The Southern Cross. I found this photo at a great blog called From Offshore (fromoffshore.wordpress.com) by Ted Spurling, Jr., who lives on an island off the coast of Maine – not really all that far (as the crow flies) from Stonington, which I've written about before. Ted is currently working as a translator on a medical mission to Ecuador. Good stuff!

While I had been sleeping obliviously each night, Dad  – who was a very strong man but found the heat and the general foreignness and the brutal distance from home on that trip very trying and tiring – had been quietly getting up at different times in the middle of the night to scan the sky in search of the Southern Cross. So that his daughter could see it.
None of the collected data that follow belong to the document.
Lemma to_python_values d o k :
  to_python d = Ok o ->
  (forall j, In (k, Plain j) d -> In (k, j) o)
  /\ (forall j, In (k, Numpy (Ok j)) d -> In (k, j) o).
Proof.
  revert o. induction d as [|[k' v] d IH]; intros o H.
  - split; intros j [].
  - cbn [to_python] in H.
    destruct (match v with Plain j => Ok j | Numpy item => item end) as [j'|e] eqn:Ev;
      [|discriminate].
    cbn [bind] in H. destruct (to_python d) as [o'|e]; [|discriminate].
    cbn [bind] in H. injection H as <-.
    destruct (IH o' eq_refl) as [IHp IHn].
    split; intros j [Heq|Hin].
    + injection Heq as -> ->. injection Ev as ->. now left.
    + right. now apply IHp.
    + injection Heq as -> ->. injection Ev as ->. now left.
    + right. now apply IHn.
Qed.

Lemma to_python_succeeds d :
  (forall k e, ~ In (k, Numpy (Raise e)) d) -> exists o, to_python d = Ok o.
Proof.
  induction d as [|[k v] d IH]; intros H.
  - now exists [].
  - destruct IH as [o Ho].
    { intros k' e Hin. apply (H k' e). now right. }
    cbn [to_python]. rewrite Ho.
    destruct v as [j|[j|e]].
    + now exists ((k, j) :: o).
    + now exists ((k, j) :: o).
    + exfalso. apply (H k e). now left.
Qed.

Lemma response_inv load args embName d o :
  getitem args "embName" = Ok embName ->
  load embName = Ok d ->
  fst (reembed_parameters_obsm_put load args) = params_response o ->
  to_python (strip d) = Ok o.
Proof.
  intros Hname Hload. unfold reembed_parameters_obsm_put. rewrite Hname, Hload.
  cbn [option_map]. destruct (to_python (strip d)) as [o'|e].
  - cbn [fst]. unfold params_response. intros H. now injection H as ->.
  - destruct e; cbn; discriminate.
Qed.

(** X19. The parameters of an embedding are answered without the four
    keys kept for reproduction ([parentParams], [sample_ids], [feature_ids],
    [feature_weights]): the answer has the other keys of the stored dict,
    in their order, with plain values as stored and numpy values replaced
    by their [item()]. *)
Theorem answered_parameters_omit_internal_keys
  (load : json -> result params) (args embName : json) (d : params) (o : list (string * json)) :
  getitem args "embName" = Ok embName ->
  load embName = Ok d ->
  fst (reembed_parameters_obsm_put load args) = params_response o ->
  map fst o = List.filter (fun k => negb (is_internal k)) (map fst d)
  /\ (forall k, In k internal_keys -> ~ In k (map fst o))
  /\ (forall k j, is_internal k = false -> In (k, Plain j) d -> In (k, j) o)
  /\ (forall k j, is_internal k = false -> In (k, Numpy (Ok j)) d -> In (k, j) o).
Proof.
  intros Hname Hload Hresp.
  pose proof (response_inv _ _ _ _ _ Hname Hload Hresp) as Hpy.
  assert (Hkeys : map fst o = List.filter (fun k => negb (is_internal k)) (map fst d)).
  { rewrite (to_python_keys _ _ Hpy). apply strip_keys. }
  split; [exact Hkeys|]. split; [|split].
  - intros k Hint Hin. rewrite Hkeys in Hin. apply List.filter_In in Hin.
    destruct Hin as [_ Hneg]. apply negb_true_iff in Hneg.
    unfold is_internal in Hneg.
    assert (Hex : existsb (String.eqb k) internal_keys = true).
    { apply List.existsb_exists. exists k. split; [exact Hint | apply String.eqb_refl]. }
    congruence.
  - intros k j Hk Hin. apply (proj1 (to_python_values _ _ k Hpy)).
    apply strip_In. now split.
  - intros k j Hk Hin. apply (proj2 (to_python_values _ _ k Hpy)).
    apply strip_In. now split.
Qed.

(** X20. Whatever is stored under the four internal keys, it cannot
    make the request fail: when the request names an embedding and no
    other value of the stored parameters is a numpy object whose [item()]
    raises, the request is answered 200, also when no parameters can be
    read at all. *)
Theorem internal_values_never_fail_the_request
  (load : json -> result params) (args embName : json) :
  getitem args "embName" = Ok embName ->
  (forall d k e, load embName = Ok d -> In (k, Numpy (Raise e)) d -> is_internal k = true) ->
  exists o, reembed_parameters_obsm_put load args = (params_response o, []).
Proof.
  intros Hname Hint. unfold reembed_parameters_obsm_put. rewrite Hname.
  destruct (load embName) as [d|e] eqn:Hload; cbn [option_map].
  - destruct (to_python_succeeds (strip d)) as [o Ho].
    + intros k e Hin. apply strip_In in Hin. destruct Hin as [Hin Hk].
      specialize (Hint d k e eq_refl Hin). congruence.
    + rewrite Ho. now exists o.
  - now exists [].
Qed.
When I look up at the stars in the night sky in Queensborough, where it is dark at night and they will be bright, I will think of Dad every time. And of all the times he must have looked up at them from the very same place, and – as a clergyman – been awed by the work of the Creator’s hand.

12 thoughts on “Seeing southern stars, thanks to my dad.

  1. What a great story, Katherine–thanks so much for including it. I have a vivid image of your tired, fish-out-of-water dad giving you that gift. Memories like that…so much better than stuff, aren’t they?

  2. Those ancients sure had vivid imaginations, or powerful hallucinogens, when they named the constellations. When I connect the dots, Orion looks more like an espresso-coffee machine than a hunter. And as for Cassiopeia, that familiar giant W, how the hell did they come up with the wife of Cepheus, king of Ethiopia, and mother of Andromeda?

  3. Isaiah? “Lift your eyes and look to the heavens”. I don’t wonder that God put the stars there, and I can never gaze at them at night without being reminded of that! What a very special, once in a lifetime, memory you’ve shared. Treasure it always, Katherine.

    • Eloise, do you remember the night we watched the meteor showers (you and Jeannie until the very wee small hours) on that dazzlingly clear night at Goose Rocks Beach? Wasn’t that just the most amazing thing?

  4. Ah, Katherine…how I love your blogs…and this one especially, because, yes, all the while I was reading it, I was thinking about that night that we watched the meteor showers on my back deck at Goose Rocks beach. Eloise and I, wrapped in beach towels, sitting shoulder to shoulder, watching, waiting…we thought that by watching the sky, we were closer to Lorraine. She was probably watching from above, laughing at us, laughing with us. Such memories…

  5. A great post, Katherine. And thanks for the plug on mine about the Southern Cross.

    I thought of my Dad a lot too, a couple of weeks ago when Venus and Jupiter were dancing together. He taught me a lot about stars (most of which I’ve forgotten) and he had a deep love for them, having navigated by them back in the old days as a merchant marine officer. And he spent a lot of time in the southern hemisphere too, in Australia. So when I went to Mexico City once he asked me when I got back if I had seen the Southern Cross. I said no–and he said, “You should have been able to see it from that latitude.” But, Mexico City is the most polluted place on earth (more people in that valley than in your whole country!) and there wasn’t a chance. Even in Ecuador it’s hard because in February the Cross rises pretty late and it’s often cloudy or rainy. I didn’t see it at all this year. But it really is a treat when I do.

    I hope we run into each other here in Maine sometime.